Enquanto isso, uma das primeiras startups do setor, a It’sSeg, que já tem oito anos de estrada e que fechou o ano passado com mais de R$ 5 bilhões em prêmios de seguros, aposta justamente nesta análise apurada de dados para agregar valor aos clientes e mostrar que a digitalização é uma ferramenta, e não uma ameaça. Apesar de atuar com clientes corporativos, a empresa estimula que os usuários dos seguros frequentem seu aplicativo por meio da estratégia de gameficação de conteúdo. Assim, os consumidores vão despejando todo tipo de informação que pode, depois, ser analisada e ajudar a calcular melhor os riscos dos produtos. “A dificuldade que as seguradoras têm é analisar um grande banco de dados. Se não tiver um humano para interpretar e tirar de lá as suas conclusões, premissas e previsões, de nada adianta a tecnologia”, diz Thomaz Menezes, presidente da It’sSeg, que aposta que a profissão do corretor só vai crescer.
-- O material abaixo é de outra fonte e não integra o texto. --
Lemma indices_sorted (n : nat) :
  forall (cur_time : Timestamp) (interval : Timedelta),
    0 < interval -> StronglySorted Z.lt (indices cur_time interval n).
Proof.
  induction n as [|n IH]; intros cur_time interval Hpos; simpl; constructor.
  - apply IH. exact Hpos.
  - apply Forall_forall. intros x Hx.
    apply indices_lower in Hx; lia.
Qed.

Lemma indices_length (n : nat) :
  forall (cur_time : Timestamp) (interval : Timedelta),
    length (indices cur_time interval n) = n.
Proof. induction n as [|n IH]; intros; simpl; [|rewrite IH]; reflexivity. Qed.

(** The contribution of a device: a numeric, non-empty series on the
    timestamps of its shape. *)
Lemma contribution_inv (settings : Settings) (shape : LoadShapeData) (x : float)
    (f : PmultFrame) (s : Series) :
  create_loadshape_pmult_dataframe settings shape = Return f ->
  PmultFrame_getitem0 (PmultFrame_mul f x) = Return s ->
  dtype s = float64 /\ items s <> [] /\
  labels (items s) =
    indices (loadshape_start_time settings) (SInterval shape) (Npts shape).
Proof.
  unfold create_loadshape_pmult_dataframe, pd_DataFrame, PmultFrame_getitem0,
    PmultFrame_mul.
  destruct (PMult shape) as [|v vs] eqn:Ep; [intros [= <-]; discriminate|].
  destruct (length (v :: vs) =? length _)%nat eqn:El; [|discriminate].
  apply Nat.eqb_eq in El.
  intros [= <-]. simpl. intros [= <-]. simpl.
  split; [reflexivity|].
  destruct (indices _ _ _) as [|t ts] eqn:Ei; [discriminate|].
  split; [discriminate|].
  simpl in El. injection El as El. simpl. f_equal.
  unfold labels. change (map fst ?l) with (fst <$> l).
  apply fst_zip. change (map ?g vs) with (g <$> vs).
  rewrite length_fmap. lia.
Qed.

Lemma Return_inj {A} (a b : A) : Return a = Return b -> a = b.
Proof. congruence. Qed.

Lemma for_each_invariant {S} (body : S -> string -> Outcome S) (I : S -> Prop) :
  (forall s x s', I s -> body s x = Return s' -> I s') ->
  forall (xs : list string) (s s' : S),
    I s -> for_each body xs s = Return s' -> I s'.
Proof.
  intros Hbody. induction xs as [|x xs IH]; intros s s' Hs H; simpl in H.
  - injection H as <-. exact Hs.
  - destruct (body s x) as [s1|] eqn:E; [|discriminate]. simpl in H.
    eapply IH; [|exact H]. eapply Hbody; eauto.
Qed.

Lemma len_zero (df : DataFrame) : (len df =? 0)%nat = true <-> rows df = [].
Proof.
  unfold len. rewrite Nat.eqb_eq. destruct (rows df); simpl; split; congruence.
Qed.

Lemma pv_body_uncached_after_pv (dss : OpenDSS) (settings : Settings)
    (df df' : DataFrame) (pv_name : string) :
  df = empty_aggregate_profiles \/ after_pv df ->
  pv_body_uncached dss settings df pv_name = Return df' ->
  after_pv df'.
Proof.
  intros Hdf. unfold pv_body_uncached.
  destruct (create_loadshape_pmult_dataframe _ _) as [f|] eqn:Ef; [|discriminate].
  cbn [obind]. destruct (PmultFrame_getitem0 _) as [s|] eqn:Es; [|discriminate].
  cbn [obind]. destruct (contribution_inv _ _ _ _ _ Ef Es) as (Hd & Hne & _).
  destruct Hdf as [->|(Hrows & HL & HP)].
  - replace (len empty_aggregate_profiles =? 0)%nat with true by reflexivity.
    cbv iota. intros H. apply Return_inj in H. subst df'. unfold after_pv. split; [|split].
    + intros Hnil. apply (proj2 (labels_nil _)) in Hnil.
      rewrite labels_replace_nan_0, labels_setitem in Hnil. simpl in Hnil.
      apply (proj1 (labels_nil _)) in Hnil. congruence.
    + reflexivity.
    + reflexivity.
  - destruct (len df =? 0)%nat eqn:El; [apply len_zero in El; congruence|].
    rewrite (getitem_numeric PV df float64 HP). cbn [obind]. intros H; apply Return_inj in H; subst df'.
    split; [apply rows_setitem_nonempty; auto|]. split.
    + rewrite <- HL. apply (dtype_setitem_other PV Load). discriminate.
    + rewrite (dtype_setitem_same PV : forall s df, dtype_PV (setitem PV s df) = _).
      simpl. rewrite Hd. reflexivity.
Qed.

Lemma load_body_uncached_populated (dss : OpenDSS) (settings : Settings)
    (df df' : DataFrame) (load_name : string) :
  rows df = [] \/ populated df ->
  load_body_uncached dss settings df load_name = Return df' ->
  populated df' /\ dtype_PV df' = dtype_PV df.
Proof.
  intros Hdf. unfold load_body_uncached.
  destruct (create_loadshape_pmult_dataframe _ _) as [f|] eqn:Ef; [|discriminate].
  cbn [obind]. destruct (PmultFrame_getitem0 _) as [s|] eqn:Es; [|discriminate].
  cbn [obind]. destruct (contribution_inv _ _ _ _ _ Ef Es) as (Hd & Hne & _).
  destruct Hdf as [Hnil|(Hrows & HL)].
  - apply len_zero in Hnil. rewrite Hnil. intros H; apply Return_inj in H; subst df'.
    split; [split|].
    + apply rows_setitem_nonempty; auto.
    + rewrite <- Hd. apply (dtype_setitem_same Load).
    + apply (dtype_setitem_other Load PV). discriminate.
  - destruct (len df =? 0)%nat eqn:El; [apply len_zero in El; congruence|].
    rewrite (getitem_numeric Load df float64 HL). cbn [obind]. intros H; apply Return_inj in H; subst df'.
    split; [split|].
    + apply rows_setitem_nonempty; auto.
    + rewrite (dtype_setitem_same Load : forall s df, dtype_Load (setitem Load s df) = _).
      simpl. rewrite Hd. reflexivity.
    + apply (dtype_setitem_other Load PV). discriminate.
Qed.

Lemma aggregate_pv_uncached_inv (dss : OpenDSS) (settings : Settings)
    (pv_systems : list string) (df : DataFrame) :
  aggregate_pv_uncached dss settings pv_systems = Return df ->
  match pv_systems with
  | [] => df = empty_aggregate_profiles
  | _ :: _ => after_pv df
  end.
Proof.
  unfold aggregate_pv_uncached. destruct pv_systems as [|p ps]; simpl.
  - intros [= <-]. reflexivity.
  - destruct (pv_body_uncached _ _ _ p) as [df1|] eqn:E1; [|discriminate].
    simpl. intros H.
    apply pv_body_uncached_after_pv in E1; [|left; reflexivity].
    eapply (for_each_invariant _ after_pv); [|exact E1|exact H].
    intros s x s' Hs Hb. eapply pv_body_uncached_after_pv; eauto.
Qed.

Lemma aggregate_loads_uncached_inv (dss : OpenDSS) (settings : Settings)
    (loads : list string) (df0 df : DataFrame) :
  rows df0 = [] \/ populated df0 ->
  aggregate_loads_uncached dss settings loads df0 = Return df ->
  match loads with
  | [] => df = df0
  | _ :: _ => populated df /\ dtype_PV df = dtype_PV df0
  end.
Proof.
  intros H0. unfold aggregate_loads_uncached. destruct loads as [|l ls]; simpl.
  - intros [= <-]. reflexivity.
  - destruct (load_body_uncached _ _ _ l) as [df1|] eqn:E1; [|discriminate].
    simpl. intros H.
    apply load_body_uncached_populated in E1; [|exact H0].
    eapply (for_each_invariant _
              (fun d => populated d /\ dtype_PV d = dtype_PV df0));
      [|exact E1|exact H].
    intros s x s' [Hs Hpv] Hb.
    eapply load_body_uncached_populated in Hb; [|right; exact Hs].
    destruct Hb as [Hp' Hpv']. split; [exact Hp'|congruence].
Qed.

Lemma Series_binop_columns (op : float -> float -> float) (d1 d2 : Dtype)
    (c1 c2 : Column) (rs : list (Timestamp * Row)) :
  Series_binop op (mkSeries d1 (column_items c1 rs)) (mkSeries d2 (column_items c2 rs))
  = mkSeries (result_dtype d1 d2)
      (map (fun q => (fst q, op (cell c1 (snd q)) (cell c2 (snd q)))) rs).
Proof.
  unfold Series_binop. simpl. f_equal.
  replace (index_equals _ _) with true.
  - unfold column_items.
    apply (zip_with_map_same (fun p q => (fst p, op (snd p) (snd q)))).
  - symmetry. unfold column_items.
    rewrite !(labels_map_fst (fun p => cell _ (snd p))).
    apply index_equals_refl.
Qed.

Lemma setitem_computed (c : Column) (d : Dtype) (g : Row -> float) (df : DataFrame) :
  setitem c (mkSeries d (map (fun q => (fst q, g (snd q))) (rows df))) df
  = with_dtype c d
      (with_rows (map (fun q => (fst q, set_cell c (g (snd q)) (snd q))) (rows df)) df).
Proof.
  unfold setitem. cbn [dtype items]. f_equal. f_equal.
  destruct (rows df) as [|r rs]; [reflexivity|]. cbv iota zeta.
  rewrite (labels_map_fst (fun q => g (snd q))), index_equals_refl.
  apply (zip_with_map_r_same
           (fun r p => (fst r, set_cell c (snd p) (snd r)))
           (fun q => (fst q, g (snd q)))).
Qed.

Lemma derive_columns_spec (p : string) (ps : list string) (agg : DataFrame)
    (d1 d2 : Dtype) :
  dtype_PV agg = Some d1 -> dtype_Load agg = Some d2 ->
  derive_columns (p :: ps) agg =
    Return (mkDataFrame (Some d2) (Some d1)
              (Some (result_dtype d1 d2)) (Some (result_dtype d1 d2))
              (map (fun q => (fst q, derived_row (snd q))) (rows agg))).
Proof.
  intros H1 H2. unfold derive_columns.
  rewrite (getitem_numeric PV agg d1 H1), (getitem_numeric Load agg d2 H2).
  cbn [obind]. rewrite Series_binop_columns.
  rewrite (setitem_computed PV_to_Load_Ratio _
             (fun r => PrimFloat.div (cell PV r) (cell Load r)) agg).
  set (agg1 := with_dtype PV_to_Load_Ratio _ _).
  rewrite (getitem_numeric PV agg1 d1 H1), (getitem_numeric Load agg1 d2 H2).
  cbn [obind]. rewrite Series_binop_columns.
  rewrite (setitem_computed PV_minus_Load _
             (fun r => PrimFloat.sub (cell PV r) (cell Load r)) agg1).
  subst agg1. unfold with_dtype, with_rows. simpl. rewrite H1, H2.
  f_equal. f_equal. rewrite map_map. reflexivity.
Qed.

(** The aggregate profiles of a circuit.  With PV systems every column is
    numeric, there is at least one row, and the derived cells of every row
    are the quotient and the difference of its PV and Load cells; with
    loads only, the Load column is numeric and there is at least one row;
    with no device at all the frame is as it was created. *)
Lemma build_aggregate_profiles_inv (dss : OpenDSS) (settings : Settings)
    (pv_systems : list string) (w w' : World) (df : DataFrame) :
  build_aggregate_profiles dss settings pv_systems w = (w', Return df) ->
  match pv_systems, Loads_AllNames dss with
  | [], [] => df = empty_aggregate_profiles
  | [], _ :: _ => populated df /\ dtype_PV_to_Load_Ratio df = None
  | _ :: _, _ =>
      exists agg : DataFrame,
        after_pv agg /\
        df = mkDataFrame (Some float64) (Some float64) (Some float64) (Some float64)
               (map (fun q => (fst q, derived_row (snd q))) (rows agg))
  end.
Proof.
  unfold build_aggregate_profiles, M_bind, lift.
  rewrite aggregate_pv_uncached_eq.
  destruct (aggregate_pv_uncached dss settings pv_systems) as [agg0|] eqn:Epv;
    [|discriminate].
  apply aggregate_pv_uncached_inv in Epv.
  destruct (log_no_loads (Loads_AllNames dss) w) as [w1 [[]|]]; [|discriminate].
  rewrite aggregate_loads_uncached_eq.
  destruct (aggregate_loads_uncached dss settings (Loads_AllNames dss) agg0)
    as [agg|] eqn:Eload; [|discriminate].
  intros H. injection H as _ Hd.
  destruct pv_systems as [|p ps].
  - subst agg0. simpl in Hd. apply Return_inj in Hd. subst df.
    pose proof Eload as Einv.
    apply aggregate_loads_uncached_inv in Einv; [|left; reflexivity].
    destruct (Loads_AllNames dss) as [|l ls]; [exact Einv|].
    destruct Einv as [Hp _]. split; [exact Hp|].
    unfold aggregate_loads_uncached in Eload. revert Eload.
    apply (for_each_invariant _ (fun d => dtype_PV_to_Load_Ratio d = None));
      [|reflexivity].
    intros s0 x s' Hs. unfold load_body_uncached.
    destruct (create_loadshape_pmult_dataframe _ _); [|discriminate].
    cbn [obind]. destruct (PmultFrame_getitem0 _); [|discriminate].
    cbn [obind]. destruct (len s0 =? 0)%nat.
    + intros H; apply Return_inj in H; subst s'.
      rewrite <- Hs. apply (dtype_setitem_other Load PV_to_Load_Ratio).
      discriminate.
    + destruct (getitem Load s0); [|discriminate]. cbn [obind].
      intros H; apply Return_inj in H; subst s'.
      rewrite <- Hs. apply (dtype_setitem_other Load PV_to_Load_Ratio).
      discriminate.
  - assert (after_pv agg) as Hagg.
    { apply aggregate_loads_uncached_inv in Eload;
        [|right; destruct Epv as (? & ? & ?); split; assumption].
      destruct (Loads_AllNames dss); [subst; exact Epv|].
      destruct Eload as [[Hr HL] HP]. destruct Epv as (_ & _ & HP0).
      split; [exact Hr|]. split; [exact HL|congruence]. }
    destruct Hagg as (Hr & HL & HP).
    rewrite (derive_columns_spec p ps agg float64 float64 HP HL) in Hd.
    apply Return_inj in Hd. exists agg. split; [repeat split; assumption|].
    symmetry. exact Hd.
Qed.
A quantidade de possíveis distribuidores é um dos motivos que vão fazer a necessidade cada vez maior de corretores. Rocha, da seguradora Simple2u, que cria seguros por hora, conta que esteve em um dos maiores eventos sobre o mundo digital que aconteceu no Rio de Janeiro, no início de maio, e só neste evento falou com 40 empresas diferentes de aplicativos. “Que seguradora tem braço para abraçar as 40?”, questiona Rocha. “Quem tem que fazer o meio de campo é o corretor.”